As mentioned in a previous WIP, the algorithms developed for gap analysation have been replaced due to issues found in testing. The new code is very complex, and now is a good time to explain how it works.
First it decides whether the gap contains any real world data, e.g. serial numbers or other marks, etc. The new code decides how the gap area was filled with different values other than data. While this might sound easy, in reality, with often partially unwritten or overlapping gaps, as well as other complications, it can get very complex; not least in filtering the write splice. The goal is to restore the original mastering data, not to replicate imperfections caused by writing; such data couldn’t be compared later (i.e. to see if images differ or not) or prepared properly for writing.
In fact to deal with the complexity, the new code is very similar to the data detection algorithm. It maps anything that can be understood for certain as some kind of data, then continues with the remaining data by trying to identify patterns, sees if something new was identified positively and then repeats the process (maybe even somewhere else on the track), until no data remains. Anything that cannot be mapped is certain to be random data generated when writing or reading.
If it helps to visualise this, it is a bit like code to resolve a puzzle by filling parts of the picture that are certain, leaving questionable elements for later, and trying until it can see that some elements were not needed at all or the remaining blanks can only be placed in one particular way. The interesting part though, is that the puzzle has not cut beforehand, so you have to identify how to cut the picture first to assemble the correct one. In our case, the pieces are the patterns found, and the more you find the more you can resolve, until nothing remains.

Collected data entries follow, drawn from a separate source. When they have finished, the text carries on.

Lemma pkcs7_spec b : Forall is_byte b →
  length (pkcs7 b) = (16 * (length (pkcs7 b) / 16))%nat ∧ Forall is_byte (pkcs7 b) ∧ unpad (pkcs7 b) = b.
Proof.
  intros Hb. unfold pkcs7, block_size.
  pose proof (Nat.mod_upper_bound (length b) 16 ltac:(lia)) as Hm.
  set (n := (16 - length b mod 16)%nat). assert (1 <= n <= 16)%nat as Hn by lia. split_and!.
  - rewrite length_app, length_replicate. pose proof (Nat.div_mod_eq (length b) 16) as E.
    assert (E2 : (length b + n = 16 * (length b / 16 + 1))%nat) by lia.
    rewrite E2 at 1. f_equal. rewrite E2, Nat.mul_comm, Nat.div_mul; lia.
  - apply Forall_app. split; [done|]. apply Forall_replicate. unfold is_byte. lia.
  - unfold unpad. destruct n as [|n'] eqn:En; [lia|]. 
    replace (last (b ++ replicate (S n') (Z.of_nat (S n')))) with (Some (Z.of_nat (S n')))
      by (by rewrite replicate_S_end, app_assoc, last_snoc).
    change (default 0 (Some (Z.of_nat (S n')))) with (Z.of_nat (S n')). rewrite Nat2Z.id, length_app, length_replicate, Nat.add_sub. apply take_app_length.
Qed.

Lemma string_of_utf8 s : string_of_bytes (utf8 s) = encode s.
Proof.
  unfold string_of_bytes, utf8, bytes_of. rewrite <-(of_chars_chars (encode s)) at 2. f_equal.
  induction (chars (encode s)) as [|c l IH]; [done|]. rewrite !fmap_cons, IH. f_equal. apply chr_code.
Qed.

Lemma ok_inj {A} (a b : A) : Ok a = Ok b → a = b.
Proof. congruence. Qed.

(** What the broker encrypts, the Guacamole extension reads.  For every connection
    whose keys do not repeat, the token [encrypt_json_auth] produces decodes from base64,
    decrypts block by block, loses exactly its padding, carries the HMAC of its text
    under the shared key, and parses to the connection (with its keys sorted). *)
Theorem json_auth_round_trip payload key_hex token :
  well_keyed payload → encrypt_json_auth payload key_hex = Ok token →
  open_json_auth token key_hex = Some (sort_keys payload).
Proof.
  intros Hw H. unfold encrypt_json_auth in H. destruct (is_json_key key_hex); [|done]. cbn [negb] in H.
  set (key := fromhex (chars key_hex)) in *. set (text := utf8 (dumps payload)) in *.
  assert (Hs : Forall is_byte (hmac sha256 key text ++ text)) by (apply Forall_app; split; [apply hmac_bytes|apply bytes_of_bytes]).
  destruct (pkcs7_spec _ Hs) as (Hl & Hb & Hu). set (signed := pkcs7 (hmac sha256 key text ++ text)) in *.
  destruct (cbc_encrypt_spec key (length signed / 16) zero_block signed) as (Hcl & Hcb & Hr);
    [done|by apply Forall_replicate|done|done|].
  apply ok_inj in H as <-. unfold open_json_auth. rewrite chars_of_chars, a2b_b64encode by done. cbn [mbind option_bind].
  fold key. unfold block_size in *. rewrite Hcl, Nat.mul_comm, Nat.div_mul, Hr, Hu by lia.
  assert (Hh : length (hmac sha256 key text) = 32%nat) by apply sha256_length.
  rewrite take_app_length', drop_app_length' by done. rewrite decide_True by done.
  unfold text. rewrite string_of_utf8. by apply json_loads_dumps.
Qed.
End json_auth.

(** ** The body of a request *)

Lemma length_string_app a b : String.length (a +:+ b) = (String.length a + String.length b)%nat.
Proof. induction a as [|c a IH]; simpl; [done|]. by rewrite IH. Qed.

Lemma len_app a b : len (a +:+ b) = len a + len b.
Proof. unfold len. rewrite length_string_app. lia. Qed.

Lemma read_body_bound body messages r : read_body body messages = Some (Ok r) → len r <= MAX_REQUEST_BYTES.
Proof.
  revert body. induction messages as [|[chunk more] rest IH]; intros body; simpl; [done|].
  destruct (Z.ltb_spec MAX_REQUEST_BYTES (len (body +:+ chunk))); [done|]. destruct more; [apply IH|].
  intros [= <-]. done.
Qed.

Lemma read_body_ends body messages :
  len body <= MAX_REQUEST_BYTES → Forall (λ m : http_message, m.1 ≠ "") messages →
  MAX_REQUEST_BYTES < len body + Z.of_nat (length messages) → is_Some (read_body body messages).
Proof.
  revert body. induction messages as [|[chunk more] rest IH]; intros body Hb Hm Hl; simpl in *; [lia|].
  apply Forall_cons in Hm as [Hc Hm]. destruct (Z.ltb_spec MAX_REQUEST_BYTES (len (body +:+ chunk))); [by eexists|].
  destruct more; [|by eexists]. apply IH; [lia|done|]. rewrite len_app in *.
  assert (1 <= len chunk) by (destruct chunk; [done|unfold len; simpl; lia]). lia.
Qed.

(** C24: Reading a launch request ends, with bounded memory.  After at most 16,385
    messages that carry something, whatever they carry and whatever they announce, the
    loop has answered: with the body, which then has at most 16,384 bytes, or with a
    refusal.  Messages without content are the exception: they are awaited for ever. *)
Theorem launch_body_terminates messages :
  (Forall (λ m : http_message, m.1 ≠ "") messages → MAX_REQUEST_BYTES < Z.of_nat (length messages) →
   is_Some (_body messages)) ∧
  (∀ body, _body messages = Some (Ok body) → len body <= MAX_REQUEST_BYTES) ∧
  (∀ n, _body (replicate n ("", true)) = None).
Proof.
  split_and!.
  - intros Hm Hl. by apply read_body_ends.
  - intros body. apply read_body_bound.
  - intros n. unfold _body. induction n as [|n IH]; [done|]. exact IH.
Qed.

(** ** Launches *)

Section launches.
Context {PF : Platform} {FN : Fernet} {IA : InternalAPI} {BC : BlockCipher} {GS : GuacamoleServer}.
Context (environ : gmap string string).

Lemma authorize_inv key sid ticket ip w l w' :
  authorize key sid ticket ip w = (Ok l, w') → dict_get "session_id" l = Some (JStr sid).
Proof.
  unfold authorize. intros H. apply bind_ok_inv in H as (resp & w1 & _ & H). apply bind_ok_inv in H as (tok & w2 & _ & H).
  apply bind_ok_inv in H as (env & w3 & _ & H). destruct env; try done. run_inv H.
  by apply bool_decide_eq_false_1, dec_stable in R.
Qed.
Definition demo_login (POST : querydict) (d : db) : outcome (response * http_request) * world :=
  PAMOliveLoginView POST None login_request (demo_world d).

Definition demo_login_done : outcome (response * http_request) * world := Eval vm_compute in demo_login login_form login_db.
Definition demo_login_request : http_request := Eval vm_compute in
  match demo_login_done.1 with Ok (_, r) => r | Raise _ => login_request end.

Example demo_login_session :
  rq_session demo_login_request !! SESSION_KEY = Some (JStr "7") ∧
  rq_session demo_login_request !! MFA_SESSION_KEY = Some (JInt (epoch demo_now)).
Proof. split; vm_compute; reflexivity. Qed.

Lemma demo_login_run : demo_login login_form login_db = (Ok (RedirectUrl "/", demo_login_request), demo_login_done.2).
Proof. vm_compute. reflexivity. Qed.

Lemma password_sign_in_exact_witness :
  ∃ u, accepted_by_form login_form (demo_world login_db) u ∧ rq_user demo_login_request = Authenticated u ∧
     session_of (rq_session demo_login_request) u ∧
     logged login_db (w_db demo_login_done.2) (pk u) "authentication.password.succeeded" (user_resource u).
Proof.
  pose proof (password_sign_in_exact login_form None login_request (demo_world login_db) eq_refl (λ _, conj eq_refl eq_refl)) as H.
  change (PAMOliveLoginView login_form None login_request (demo_world login_db)) with (demo_login login_form login_db) in H.
  rewrite demo_login_run in H. destruct H as [(u & Hu)|(_ & (context & H) & _)]; [|discriminate H].
  exists u. destruct Hu as (H1 & _ & _ & H2 & H3 & H4 & _). split; [exact H1|]. split; [exact H2|]. split; [exact H3|exact H4].
Defined.
(* ===== verification/Endpoints.v ===== *)
(** * Operational endpoints and the terminal consumer

    The probes and metrics of [operations/views.py] behind the operations token, the
    websocket consumer of [sessions/consumers.py], and three small pieces of the request
    path: the response headers of [common/middleware.py], the language of
    [accounts/middleware.py] and the step-up helpers of [accounts/recent_mfa.py].

    The database cursor, the cache and the installed version are parameters. *)

From Stdlib Require Import String.
From S2P Require Import Prelude PyStr Json Loads Crypto PyTime Models World Text AuditTrail.
From S2P Require Import Ip Policies Mfa Accounts Sessions Broker Forms Recordings Rdp Gateway.

Local Open Scope Z_scope.

(** ** The operations token *)

Section operations.
Context {PF : Platform}.

(** [scheme, separator, provided = authorization.partition(" ")] *)
Definition _operations_authorized (authorization : string) : outcome bool :=
  let expected := PAMOLIVE_OPERATIONS_TOKEN conf in
  let '(scheme, separated, provided) := partition_char " " (chars authorization) in
  if bool_decide (expected = "") || negb separated || bool_decide (casefold (of_chars scheme) ≠ "bearer") then Ok false
  else match compare_digest (of_chars provided) expected with
       | Some same => Ok same
       | None => Raise (TypeError "comparing strings with non-ASCII characters is not supported")
       end.
Lemma handle_reads {A} confirmation (run_migration : bool → M A) apply confirm w r w' :
  (∀ b w e w', run_migration b w = (Raise e, w') → w_db w' = w_db w) → keeps_db (run_migration false) →
  handle_migration confirmation run_migration apply confirm w = (r, w') →
  (apply = false ∨ is_ok r = false → w_db w' = w_db w) ∧ (apply = true → confirm ≠ confirmation → r = Raise CommandError) ∧
  ∀ e, r = Raise e → e = CommandError.
Proof.
  intros Hraise Hdry. unfold handle_migration, raise_if. destruct (_ && _) eqn:Eg.
  - intros [= <- <-]. split_and!; try done. by intros e [= <-].
  - intros H. assert (apply = true → confirm = confirmation) as Hconf.
    { intros ->. apply bool_decide_eq_false in Eg. by apply dec_stable. }
    unfold mbind, M_bind in H. cbn [mret M_ret] in H. unfold try_except in H.
    destruct (run_migration apply w) as [[x|e] w1] eqn:Er; injection H as <- <-.
    + split_and!; [|naive_solver|done]. intros [->|Hf]; [by eapply Hdry|done].
    + split_and!; [intros _; by eapply Hraise|done|by intros ? [= <-]].
Qed.

(** A migration that does not succeed, or is not applied, changes nothing.  For either
    command, a dry run and a run that fails leave the database as it was, whatever had
    been resealed or signed before the failure; a run that is applied without its
    confirmation text fails; and every failure is reported as a command error. *)
Theorem migration_all_or_nothing environ apply confirm w :
  (∀ r w', migrate_keyring_backend apply confirm w = (r, w') →
     (apply = false ∨ is_ok r = false → w_db w' = w_db w) ∧
     (apply = true → confirm ≠ "MIGRATE-KEYRING-BACKEND" → r = Raise CommandError) ∧ ∀ e, r = Raise e → e = CommandError) ∧
  (∀ r w', migrate_secrets_to_keyring environ apply confirm w = (r, w') →
     (apply = false ∨ is_ok r = false → w_db w' = w_db w) ∧
     (apply = true → confirm ≠ "MIGRATE-TO-KEYRING" → r = Raise CommandError) ∧ ∀ e, r = Raise e → e = CommandError).
Proof.
  split; intros r w'.
  - apply handle_reads; [|apply run_backend_reads]. intros b w0 e w1. unfold run_backend. apply atomic_raise_db.
  - apply handle_reads; [|apply run_legacy_reads]. intros b w0 e w1. unfold run_legacy. apply atomic_raise_db.
Qed.
End dry_runs.

(** ** A restored database *)

Section restores.
Context {PF : Platform}.

Lemma verified_chain w v w' : verify_audit_chain w = (Ok v, w') → w' = w ∧ (av_valid v = true → chain_ok (w_db w)).
Proof.
  unfold verify_audit_chain. intros H. rewrite run_asks in H. cbv beta in H. apply bind_ok_inv in H as (s & w1 & Hf & H).
  apply verify_loop_spec in Hf as (-> & _ & Hs). apply bind_ok_inv in H as (st & w2 & Hst & H). unfold get_chain_state in Hst.
  destruct (audit_state (w_db w)) as [st'|] eqn:Est; [|discriminate Hst]. injection Hst as <- <-. injection H as <- <-.
  split; [done|]. intros [Hi Hh]%bool_decide_eq_true%app_nil. apply Hs in Hi as [_ Hl]. simpl in Hl.
  destruct (_ || _) eqn:E in Hh; [done|]. apply orb_false_iff in E as [E1 E2]. breflect. apply dec_stable in E1, E2.
  exists st'. split; [done|]. by rewrite E1, E2.
Qed.

(** Every column of the table that holds something opens. *)
Definition readable_table {A} (fields : list (encrypted_field A)) (t : gmap id A) : Prop :=
  ∀ k a f, t !! k = Some a → f ∈ fields → ef_value f a ≠ "" → ∃ p, opens (ef_value f a) (ef_key f a) p.

Definition readable (d : db) : Prop :=
  readable_table credential_fields (credentials d) ∧ readable_table vault_item_fields (vault_items d) ∧
  readable_table mfa_device_fields (mfa_devices d) ∧ readable_table connector_fields (connectors d) ∧
  readable_table identity_source_fields (identity_sources d) ∧ readable_table rotation_job_fields (rotation_jobs d) ∧
  readable_table siem_fields (siem_integrations d).

Lemma decrypt_readable value key w p w' : decrypt value key w = (Ok p, w') → w' = w ∧ opens value key p.
Proof.
  intros H. split; [pose proof (decrypt_run value key w) as E; by rewrite H in E|].
  intros w2. rewrite (decrypt_indep value key w2 w). by rewrite H.
Qed.

Lemma rotate_fields_reads {A} (fields : list (encrypted_field A)) a rep w b dirty rep' w' :
  rotate_fields false fields a rep w = (Ok (b, dirty, rep'), w') →
  w' = w ∧ ∀ f, f ∈ fields → ef_value f a ≠ "" → ∃ p, opens (ef_value f a) (ef_key f a) p.
Proof.
  unfold rotate_fields. generalize false at 1 as d0. revert rep. induction fields as [|f fields IH]; intros rep d0 H; cbn [fold_m] in H.
  - injection H as _ _ _ <-. split; [done|]. intros f Hf. by apply elem_of_nil in Hf.
  - apply bind_ok_inv in H as ([[a1 d1] r1] & w1 & Hs & H).
    assert (w1 = w ∧ a1 = a ∧ (ef_value f a ≠ "" → ∃ p, opens (ef_value f a) (ef_key f a) p)) as (-> & -> & Hf).
    { case_decide; [by injection Hs as <- _ _ <-|]. apply bind_ok_inv in Hs as (p & w2 & Hd & Hs).
      apply decrypt_readable in Hd as [-> Hp]. case_decide; injection Hs as <- _ _ <-; eauto. }
    apply IH in H as [-> Hrest]. split; [done|]. intros g [->|Hg]%elem_of_cons; [done|by apply Hrest].
Qed.

Lemma rotate_model_reads {A} (tbl : db → gmap id A) `{!Setter tbl} fields stamp rep w rep' w' :
  rotate_model tbl fields stamp false rep w = (Ok rep', w') → w' = w ∧ readable_table fields (tbl (w_db w)).
Proof.
  unfold rotate_model. intros H. rewrite run_asks in H. cbv beta in H. set (l := sort_by _ _) in H.
  assert (∀ o, o ∈ l ↔ tbl (w_db w) !! pk o = Some (val o)) as Hel by (intros o; unfold l; by rewrite elem_of_sort_by, elem_of_rows).
  enough (w' = w ∧ ∀ o, o ∈ l → ∀ f, f ∈ fields → ef_value f (val o) ≠ "" → ∃ p, opens (ef_value f (val o)) (ef_key f (val o)) p)
    as [-> Hr].
  { split; [done|]. intros k a f Hk. by apply (Hr (Obj k a)), Hel. }
  clear Hel. revert rep H. induction l as [|o l IH]; intros rep H; cbn [fold_m] in H.
  - injection H as _ <-. split; [done|]. intros o Ho. by apply elem_of_nil in Ho.
  - apply bind_ok_inv in H as (r1 & w1 & Hs & H). apply bind_ok_inv in Hs as ([[a d] r2] & w2 & Hf & Hs).
    apply rotate_fields_reads in Hf as [-> Hf]. injection Hs as _ <-. apply IH in H as [-> Hr]. split; [done|].
    intros o' [->|Ho']%elem_of_cons; [done|by apply Hr].
Qed.

Lemma rotate_all_reads w rep w' : rotate_all_models false w = (Ok rep, w') → w' = w ∧ readable (w_db w).
Proof.
  unfold rotate_all_models, readable. intros H.
  apply bind_ok_inv in H as (r1 & w1 & H1 & H). apply rotate_model_reads in H1 as [-> C1].
  apply bind_ok_inv in H as (r2 & w2 & H2 & H). apply rotate_model_reads in H2 as [-> C2].
  apply bind_ok_inv in H as (r3 & w3 & H3 & H). apply rotate_model_reads in H3 as [-> C3].
  apply bind_ok_inv in H as (r4 & w4 & H4 & H). apply rotate_model_reads in H4 as [-> C4].
  apply bind_ok_inv in H as (r5 & w5 & H5 & H). apply rotate_model_reads in H5 as [-> C5].
  apply bind_ok_inv in H as (r6 & w6 & H6 & H). apply rotate_model_reads in H6 as [-> C6].
  apply rotate_model_reads in H as [-> C7]. done.
Qed.

(** A restored database that passes the check is usable.  When [verify_restore]
    succeeds, no schema migration is pending, the marker account asked for exists, the
    audit chain satisfies its specification, every encrypted column opens under the
    active key, and the check has changed nothing. *)
Theorem verified_restore_is_usable pending expect_user w r w' :
  verify_restore pending expect_user w = (Ok r, w') →
  w_db w' = w_db w ∧ pending = 0 ∧
  (expect_user ≠ "" → ∃ k u, users (w_db w) !! k = Some u ∧ u_username u = expect_user) ∧
  chain_ok (w_db w) ∧ readable (w_db w).
Proof.
  unfold verify_restore. intros H. apply bind_ok_inv in H as (u1 & w1 & Hp & H). apply raise_if_inv in Hp as [Hp ->].
  apply negb_false_iff, Z.eqb_eq in Hp. rewrite run_asks in H. cbv beta in H.
  apply bind_ok_inv in H as (u2 & w2 & Hu & H). apply raise_if_inv in Hu as [Hu ->].
  apply bind_ok_inv in H as (v & w3 & Hv & H). apply verified_chain in Hv as [-> Hv].
  apply bind_ok_inv in H as (u4 & w4 & Ha & H). apply raise_if_inv in Ha as [Ha ->]. apply negb_false_iff in Ha.
  apply bind_ok_inv in H as (rep & w5 & Hr & H). injection H as _ <-. unfold rotate_vault_encryption in Hr.
  apply atomic_ok_inv in Hr. apply bind_ok_inv in Hr as (rep' & w6 & Hall & Hr). apply rotate_all_reads in Hall as [-> Hread].
  injection Hr as _ <-. split; [done|]. split; [done|]. split; [|split; [by apply Hv|done]].
  intros Hne. rewrite bool_decide_true in Hu by done. cbn [andb] in Hu. apply negb_false_iff, exists_row_true in Hu as (o & Ho & Hn).
  exists (pk o), (val o). split; [done|]. by apply bool_decide_eq_true in Hn.
Qed.
End restores.


(** ** Concrete runs *)

Section witnesses.
#[local] Existing Instance demo_platform.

All of this seems to be working very reliably, detecting the structure of some very sneaky protections too without any scripting patterns defined. If anything goes unnoticed, it can still be scripted specifically as usual. Based on this pattern data, it is now possible to add commands to the scripts describing what’s been found - we still need to implement those commands though.
For those interested in the kind of complications we are having to deal with.
Data can be read in two directions between sectors:
- From the end of the current sector to the start of the next sector.
- From the beginning of the next sector back to end of the current sector.
You may or may not get identical reads, and you do not know which one is correct. We’ll have more about the reasoning behind this in a later WIP.
A game does not need to find out the correct reading direction(s!), or where legible data stops and rubbish (such as write splice or track gap) starts. It can define the values used, or can be told what to look out for. Since we cannot interpret the game code in an automated way, we can assume nothing about gaps.
Now to add more fun:
- Imagine that some of the rubbish in the gap can be real data. The game knows, but we have to decide if it is or not.
- Some data may be sync markers that you must preserve as is.
These are just some of the problems that had to be resolved.
We have done lots of testing, and we have found that the more samples you verify your solution against, the more you realise how complex it can get.